Making deer jerky is usually a two day ordeal.. but I also make a lot at once..

I really enjoy smoking meats, but I just seldom have the time to do it...


----------



## tom j (Apr 3, 2009)

thank you Al ,,I think I could do it but some tips on how sure will help ..

joe ,, I know the smoking part takes a lot of work and time ,, what I was kind of thinking is that the brine part if it was in the brine a extra day ,, would it make a big diff ????


----------



## tom j (Apr 3, 2009)

Al ,, I got a raise today at work ,, Bonnie told me "your fired ,, Now get back to work "" ,,, I went back to work ,, then at the 2nd job she said again " your fired now get back to work "" I said NO ,, if I don't get a raise I'm going on unemployment ,, I got a raise ,, I think it was some thing like 6 inches ,,, I went back to work ... a little later she asked if I wanted another raise ,, I said NO , and went back to work ....


----------



## alleyyooper (Apr 22, 2005)

:banana:Got a foot to the butt did you LOL:kiss: Love is grand isn't it.

So how much snow did you get or were you above it? Kare sat and watched the news tell of the snow and sort of went in a tranc and kept saying poor Deana poor Deana. She lives in Wisconsin about an hours drive from the Twins.

 Al


----------



## Taylor R. (Apr 3, 2013)

My husband smokes a lot of meat. We actually make a little money on it during the summer. He charges a little bit to smoke a cut of meat that the customer provides. Lots of family reunions equals a couple hundred bucks, and since he just likes doing it, it's great!

He uses a chest smoker, lots of hickory and cherry involved (his own special blend).


----------



## simi-steading (Sep 27, 2012)

I've never tried smoking with cherry.. I need to try that some time.. I'm a huge fan of Mesquite.. but I guess that came from spending a lot of years in Texas.. 

I really like using apple for Chicken and Turkey...


----------



## alleyyooper (Apr 22, 2005)

Usefull information given me here.

http://www.mytractorforum.com/showthread.php?t=267854

A link given to me about a fridge smoker.

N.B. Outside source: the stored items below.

(* ===== verification/Examples.v ===== *)
(** The example programs (examples/rpc_server.cpp, examples/profile_demo.cpp): the methods they register and the
    order in which they start and stop their servers. *)
From S2P Require Import Prelude KvProtocol Executor EventLoop TcpServer TcpServerInv TcpServerCorrectness TcpServerLifecycle TcpServerShutdown TcpServerProgress RpcProtocol RpcServer RpcCorrectness RpcSystem ServerMain ServerProgram.
Import TcpServer(options_, io_threads, workers, default_options, mkServerOptions).
Import Lifecycle.

(** * The RPC server (examples/rpc_server.cpp) *)

Section RpcExample.
Context {codec : EnvelopeCodec} {message : Type} {mcodec : MessageCodec message} {St : Type}.
Abbreviation method := (method message St).

(** [int64_t(a) + b]; the addition is on [int64_t]. *)
Definition example_add : method := mkMethod [TSigned 32; TSigned 32] (Some (TSigned 64)) (fun args st =>
  match args with
  | [CSigned _ a; CSigned _ b] => (st, if decide (- 2 ^ 63 <= a + b < 2 ^ 63) then Ret (CSigned 64 (a + b)) else Undef)
  | _ => (st, Undef)
  end).
Definition example_echo : method := mkMethod [TString] (Some TString) (fun args st =>
  match args with [CString value] => (st, Ret (CString value)) | _ => (st, Undef) end).
Definition example_ping : method := mkMethod [] None (fun _ st => (st, Ret (CBool true))).
(* ===== verification/ExampleWitnesses.v ===== *)
(** The examples on concrete inputs: the RPC server on two command lines, the KV client alone with a service, and
    the read-through cache on the profiles that come with it. *)
From S2P Require Import Prelude KvProtocol Executor TcpServer TcpServerLifecycle Disk Aof AofLog AofDurability LruCache ShardedCache CacheService ServiceHistory ServiceCorrectness ServiceWitnesses RpcProtocol RpcServer RpcCorrectness RpcWitnesses RpcSystem ServerProgram Examples ExampleClients.
Import TcpServer(options_, io_threads, workers).
Import Lifecycle.

#[local] Existing Instance plain_codec.
#[local] Existing Instance small_layout.
#[local] Existing Instance small_hash.
#[local] Existing Instance raw_codec.
#[local] Existing Instance bit_codec.

(** The sample programs do what they are meant to. *)
Lemma kvcache_example_runs : (kvcache_example (fun n => at_time (if (n <? 8)%nat then 1000 else 1030)) (small stutter)).2 =
  Ret (str "hello" ++ newline ++ str "Hits: 1, Misses: 0, AOF records: 1, AOF syncs: 1, AOF bytes: 40, Cache bytes: 96, Evictions: 0, AOF rewrites: 0, AOF sync us: 7" ++ newline).
Proof. vm_compute. reflexivity. Qed.

(** A port, one reactor and four workers; and a negative port. *)
Definition command_line : list bytes := [str "9000"; str "1"; str "4"].
Lemma command_line_accepted : is_Ret (example_server (message := bytes) (St := Z) command_line) = true /\ is_Ret (example_server (message := bytes) (St := Z) [str "-1"]) = false.
Proof. vm_compute. split; reflexivity. Qed.
Lemma example_server_adds : exists t rs, example_server (message := bytes) (St := Z) command_line = Ret (t, rs) /\
  remote_call rs (str "add") [CSigned 32 (2 ^ 31 - 1); CSigned 32 (2 ^ 31 - 1)] 0 = (0, Ret (Some (CSigned 64 (2 ^ 31 - 1 + (2 ^ 31 - 1))))).
Proof.
  destruct (example_server (message := bytes) (St := Z) command_line) as [[t rs]|x| |] eqn:E; [|pose proof (proj1 command_line_accepted) as H; rewrite E in H; discriminate H..].
  exists t, rs. split; [reflexivity|]. destruct (example_server_serves command_line t rs E) as (_ & _ & _ & _ & H & _). apply H; lia.
Qed.

(** The file of the demonstration (examples/profiles.tsv), and a cache that fails twice: its answer is late, and
    then the connection breaks with the write done. *)
Definition tab : bytes := [byte.of_Z 9].
Definition profiles : bytes :=
  str "42" ++ tab ++ str "Ada | backend engineer | synthetic example" ++ newline ++ str "73" ++ tab ++ str "Lin | platform engineer | synthetic example" ++ newline.
Definition failing : Profile.demo := Profile.mkDemo ∅ [Profile.Outage timeout false; Profile.Outage connection true] 0.
Lemma profile_demo_runs : (Profile.verify (str "r1") (Some profiles) (Profile.mkDemo ∅ [] 0)).2 =
  Ret (str "Profile: Ada | backend engineer | synthetic example" ++ newline ++ str "3 RPC lookups, 2 source reads; cache hit and invalidation verified" ++ newline).
Proof. rewrite (Profile.profile_demo_verifies _ _ ∅ (str "Ada | backend engineer | synthetic example")); vm_compute; reflexivity. Qed.
Lemma profile_read_through_witness :
  (remote_call (message := bytes) (Profile.profile_service (str "r1") (Some profiles) 65536) (str "profile.get") [CString (str "42")] failing).2 =
    Ret (Some (CString (str "Ada | backend engineer | synthetic example"))).
Proof.
  destruct (Profile.profile_read_through (message := bytes) (str "r1") (Some profiles) 65536 (str "42") failing) as (_ & H & _); [intros id v Hv; discriminate Hv|].
  destruct (remote_call _ _ _ failing) as [d' r]. destruct H as [-> _]. vm_compute. reflexivity.
Defined.
(** Called directly with the identifier a builder produced, [invoke] does
    recover the identifier and the data, when neither holds a semicolon
    and the two fit into a hundred characters. *)
Theorem builder_id_invoke_roundtrip (id data : string) :
  JsString.includes id ";" = false ->
  JsString.includes data ";" = false ->
  data <> "" ->
  JsString.length (id +:+ ";" +:+ data) <= 100 ->
  ActionManager.invoke_context (ButtonBuilder.id id (Some data)) = (id, [data]).
Proof.
  intros Hi Hd Hne Hlen. unfold ButtonBuilder.id.
  apply String.eqb_neq in Hne. rewrite Hne.
  apply Z.leb_le in Hlen. rewrite Hlen. simpl andb. cbv iota.
  change (id +:+ ";" +:+ data) with (id +:+ String ";" data).
  unfold ActionManager.invoke_context, ActionManager.rawId_of,
    ActionManager.first_segment, JsString.split.
  rewrite includes_app. simpl JsString.includes. rewrite orb_true_r.
  rewrite (split_go_separator _ _ _ _ Hi), (split_go_no_separator _ _ _ Hd).
  reflexivity.
Qed.

Lemma builder_id_invoke_roundtrip_witness :
  ActionManager.invoke_context (ButtonBuilder.id "vote" (Some "42")) =
    ("vote", ["42"]).
Proof.
  apply (builder_id_invoke_roundtrip "vote" "42");
    first [reflexivity | discriminate].
Defined.

(** The identifier a builder sets starts with the given identifier and
    never grows beyond a hundred characters: data that would not fit is
    left out. *)
Theorem builder_id_bounded (id : string) (data : option string) :
  JsString.startsWith (ButtonBuilder.id id data) id = true /\
  (JsString.length id <= 100 ->
   JsString.length (ButtonBuilder.id id data) <= 100).
Proof.
  assert (JsString.startsWith id id = true) as Hid.
  { unfold JsString.startsWith. rewrite <- (append_empty_r id) at 2.
    apply prefix_append. }
  unfold ButtonBuilder.id. destruct data as [d|]; [|by split].
  destruct (negb (String.eqb d "")); simpl; [|by split].
  destruct (Z.leb_spec (JsString.length (id +:+ ";" +:+ d)) 100); [|by split].
  split; [apply prefix_append | done].
Qed.

Lemma builder_id_bounded_witness :
  JsString.length "vote" <= 100 /\
  JsString.length
    (ButtonBuilder.id "vote"
       (Some "0123456789012345678901234567890123456789012345678901234567890123456789012345678901234567890123456789"))
  <= 100.
Proof.
  split; [vm_compute; discriminate|].
  apply (proj2 (builder_id_bounded "vote" _)). vm_compute. discriminate.
Defined.

(** [create] registers the callback under the first segment of the
    identifier, replaces what was registered there and leaves every other
    registration alone; [invoke] then finds it for every identifier with
    that first segment. *)
Theorem create_registers {Callback} (id : string) (cb : Callback)
    (callbacks : StringMap.t Callback) :
  let callbacks' := ActionManager.create id cb callbacks in
  StringMap.get (ActionManager.rawId_of id) callbacks' = Some cb /\
  (forall other, other <> ActionManager.rawId_of id ->
     StringMap.get other callbacks' = StringMap.get other callbacks) /\
  (forall id', ActionManager.rawId_of id' = ActionManager.rawId_of id ->
     ActionManager.invoke id' callbacks' =
       Some (cb, tl (JsString.split id' ";"))).
Proof.
  cbv zeta. rewrite create_is_set.
  destruct (StringMap_get_set (ActionManager.rawId_of id) cb callbacks) as [Hh Hg].
  repeat split.
  - exact Hg.
  - intros other Hne. apply StringMap_set_other. congruence.
  - intros id' Hid. unfold ActionManager.invoke, ActionManager.invoke_context.
    rewrite Hid, Hh, Hg. reflexivity.
Qed.

Lemma create_registers_witness :
  ActionManager.invoke "vote;42;7"
    (ActionManager.create "vote;ignored" 1%nat [("vote", 0%nat)]) =
  Some (1%nat, ["42"; "7"]).
Proof.
  exact (proj2 (proj2 (create_registers "vote;ignored" 1%nat [("vote", 0%nat)]))
           "vote;42;7" eq_refl).
Defined.

(** The managers with definitions: [create] for an identifier without a
    definition throws [Missing definition: <raw id>] and registers nothing;
    after [define], [create] returns and the callback is registered. *)
Theorem defined_create {Callback D} (id : string) (d : D) (cb : Callback)
    (s : @DefinedActionManager.state Callback D) :
  (StringMap.has (ActionManager.rawId_of id) (DefinedActionManager._definitions s)
     = false ->
   DefinedActionManager.create id cb s =
     (Thrown (UserError ("Missing definition: " +:+ ActionManager.rawId_of id)), s)) /\
  (exists s',
     (let* _ := DefinedActionManager.define id d in
      DefinedActionManager.create id cb) s = (Returned tt, s') /\
     StringMap.get (ActionManager.rawId_of id) (DefinedActionManager._definitions s')
       = Some d /\
     StringMap.get (ActionManager.rawId_of id) (DefinedActionManager._callbacks s')
       = Some cb).
Proof.
  split.
  - intros H. unfold DefinedActionManager.create. rewrite H. reflexivity.
  - unfold bind, DefinedActionManager.define, DefinedActionManager.create.
    cbn [DefinedActionManager._definitions DefinedActionManager._callbacks].
    set (raw := ActionManager.rawId_of id).
    set (defs := if StringMap.has raw (DefinedActionManager._definitions s)
                 then StringMap.delete raw (DefinedActionManager._definitions s)
                 else DefinedActionManager._definitions s).
    destruct (StringMap_get_set raw d defs) as [Hh Hg]. rewrite Hh.
    eexists. split; [reflexivity|]. simpl. split; [exact Hg|].
    rewrite create_is_set.
    assert (ActionManager.rawId_of raw = raw) as ->.
    { unfold ActionManager.rawId_of at 1. unfold raw.
      by rewrite rawId_of_no_separator. }
    apply StringMap_get_set.
Qed.

Lemma defined_create_witness :
  DefinedActionManager.create (D := string) "ping" 1%nat
    {| DefinedActionManager._definitions := [];
       DefinedActionManager._callbacks := [] |} =
  (Thrown (UserError "Missing definition: ping"),
   {| DefinedActionManager._definitions := [];
      DefinedActionManager._callbacks := [] |}).
Proof.
  exact (proj1 (defined_create "ping" "" 1%nat
                  {| DefinedActionManager._definitions := [];
                     DefinedActionManager._callbacks := [] |}) eq_refl).
Defined.

End ActionIdentifiers.

Section Builders.

(** The last five elements of a list. *)
Lemma last5_append_one {A} (l : list A) (x : A) :
  skipn (length (skipn (length l - 5) l ++ [x]) - 5) (skipn (length l - 5) l ++ [x]) =
  skipn (length (l ++ [x]) - 5) (l ++ [x]).
Proof.
  rewrite !length_app, length_skipn. simpl length.
  destruct (le_lt_dec (length l) 5) as [Hle|Hgt].
  - replace (length l - 5)%nat with 0%nat by lia. simpl skipn.
    replace (length l - 0 + 1 - 5)%nat with (length l + 1 - 5)%nat by lia.
    reflexivity.
  - replace (length l - (length l - 5) + 1 - 5)%nat with 1%nat by lia.
    replace (length l + 1 - 5)%nat with (S (length l - 5)) by lia.
    rewrite !skipn_app, !length_skipn.
    replace (1 - (length l - (length l - 5)))%nat with 0%nat by lia.
    replace (S (length l - 5) - length l)%nat with 0%nat by lia.
    simpl (skipn 0 _). f_equal. rewrite skipn_skipn. f_equal.
Qed.

Lemma modal_field_last5 {Field Row} (row_of : Field -> Row) f (rows : list Row) :
  (length rows <= 5)%nat ->
  ModalBuilder.field row_of f rows =
  skipn (length (rows ++ [row_of f]) - 5) (rows ++ [row_of f]).
Proof.
  intros H. unfold ModalBuilder.field. rewrite length_app. simpl length.
  destruct (Z.leb_spec 5 (Z.of_nat (length rows))).
  - replace (length rows + 1 - 5)%nat with 1%nat by lia.
    destruct rows; [simpl in *; lia | reflexivity].
  - replace (length rows + 1 - 5)%nat with 0%nat by lia. reflexivity.
Qed.

Lemma modal_fields_from {Field Row} (row_of : Field -> Row) fs : forall pre,
  fold_left (fun rows f => ModalBuilder.field row_of f rows) fs
    (skipn (length (List.map row_of pre) - 5) (List.map row_of pre)) =
  skipn (length (List.map row_of (pre ++ fs)) - 5) (List.map row_of (pre ++ fs)).
Proof.
  induction fs as [|f fs IH]; intros pre; simpl.
  - by rewrite app_nil_r.
  - rewrite modal_field_last5 by (rewrite length_skipn; lia).
    rewrite last5_append_one.
    replace (List.map row_of pre ++ [row_of f]) with (List.map row_of (pre ++ [f]))
      by (by rewrite map_app).
    rewrite IH, <- app_assoc. reflexivity.
Qed.

(** [fields] of the modal builder keeps the last five fields, in order, one
    row each: a modal never gets more than five rows, and from a longer list
    the first fields are dropped without notice. *)
Theorem modal_fields_keep_last_five {Field Row} (row_of : Field -> Row)
    (fs : list Field) :
  ModalBuilder.fields row_of fs = List.map row_of (skipn (length fs - 5) fs) /\
  length (ModalBuilder.fields row_of fs) = Nat.min (length fs) 5.
Proof.
  assert (ModalBuilder.fields row_of fs =
          List.map row_of (skipn (length fs - 5) fs)) as E.
  { unfold ModalBuilder.fields.
    pose proof (modal_fields_from row_of fs []) as H. simpl in H. rewrite H.
    rewrite length_map. apply skipn_map. }
  split; [exact E|]. rewrite E, length_map, length_skipn. lia.
Qed.

Lemma build_continues_step {Item} (row_of : list Item -> Item) rows :
  ComponentBuilder.build_continues rows = true ->
  ComponentBuilder.build_continues (ComponentBuilder.build_step row_of rows) = true.
Proof.
  unfold ComponentBuilder.build_continues, ComponentBuilder.build_step.
  intros [H1 H2]%andb_true_iff. apply Z.ltb_lt in H1, H2.
  rewrite skipn_all2 by lia. reflexivity.
Qed.

(** [build] of the component builder: with no component, or with five or
    more, it returns at once, and what it returns is the empty list; with
    one to four components its loop never ends, however many turns it is
    given.  It never returns a row. *)
Theorem component_build_never_builds {Item Row} (row_of : list Item -> Item)
    (fuel : nat) (components : list Item) :
  ComponentBuilder.build (Row := Row) row_of fuel components =
    if ComponentBuilder.build_continues components then None else Some [].
Proof.
  unfold ComponentBuilder.build.
  destruct (ComponentBuilder.build_continues components) eqn:E.
  - revert components E. induction fuel as [|fuel IH]; intros rows E; simpl.
    + by rewrite E.
    + rewrite E. apply IH. by apply build_continues_step.
  - destruct fuel; simpl; by rewrite E.
Qed.

End Builders.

http://www.smokingmeatforums.com/t/57231/refridgerator-to-smoker-conversion

 Al


----------



## tom j (Apr 3, 2009)

GOT MY NUCS TODAY .. picked up the nucs , about 10 am , will look in them tomorrow , thought I would let them settle in before I would open them up .. so will post after I pull them apart


----------



## alleyyooper (Apr 22, 2005)

You never said how much snow you got. Deana called last night and said 8 inches fell there and her race saturday was on the muddy side but not as bad as the 2011 Hell Michigan one was.

 Al


----------



## tom j (Apr 3, 2009)

we had snow in the air a few miles south of here ,mpls got a light cover, just made the grass a little white , but here nothing but rain .. 
took the top off the hive pulled the new frames ,, made sure the queen made it home ok ,, steve did show us the queens when we picked them up ,but wanted to be sure they made it home ,, one queen looks like most do ,, but the one has a diffrant color ,never saw one that color


----------



## alleyyooper (Apr 22, 2005)

Glad all went well. you need to discribe that queen or better yet a picture. Apple trees should be blooming here just in time for the 50's mothers day and next week for a while. Pears cherries and wild plum blooming now. OH and the dandalions are beginning to bloom.

 Al


----------



## tom j (Apr 3, 2009)

simi-steading
I know I will have a hard time getting apple wood , as far as that goes any fruit wood ,, will have to call my cousin he might know were I can pick some up ,, but thats not going to stop me , when it hits me to smoke we will get wood some way ,

Al ,, the last week things have NOT been nice here family health wise ( not me kids or Bon ) , thats why I have had my mind off some place ,, after it gets straight ,we will talk


----------



## alleyyooper (Apr 22, 2005)

If you want some hickory I can ship you a flat rate USPS box full for the cost of the shipping. I went in the honey house yesterday to get the smoker and I have a 5 gallon pail full setting just out side the door soaking in water I had forgotten about. Lots of Hickory in the woods here. We have some apple trees But I havn't trimmed them in some time so nothing to smoke with. I've been pulling thorn apple trees out of the vacant field next door so the owner can plant some food plots Wonder if that stuff is any good to smoke with?

Fianlly made it back to the hives we talked about on the phone which were on the island for a while. Have 3 left of 6 there. Brings our winter losses to 68%. Horriable like when we were first hit by Nosema creana. Kare started talking about us buying queens even. I can under stand that since our drone yard was totaly wiped out. We will see as I really doing want to buy queens and get that run of the mill stuff they have out there now.

 Al


----------



## tom j (Apr 3, 2009)

I was thinking of how to get fruit wood .. I came up with a possible way ,, I have a stump grinder , I'm thinking of putting a ad '' exchange for the wood , I would grind the stump ''' ,,, do you think I would get any bites ??????


----------



## tom j (Apr 3, 2009)

the nucs I got have taken off great ,, lots of bees , only thing is theres ONE guard bee that takes her job very much to heart ,, if you go stand 5 feet from the one hive , she is right in your face ,, each time i have went through that hive she is right there bumping me .. tryed to slap sense into her but she is fast


----------



## alleyyooper (Apr 22, 2005)

The ad just might work. As for the over achiver guard bee she will be gone in about 6 to 8 weeks. best to leave her bee and not get the point of her stinger.

 Al


----------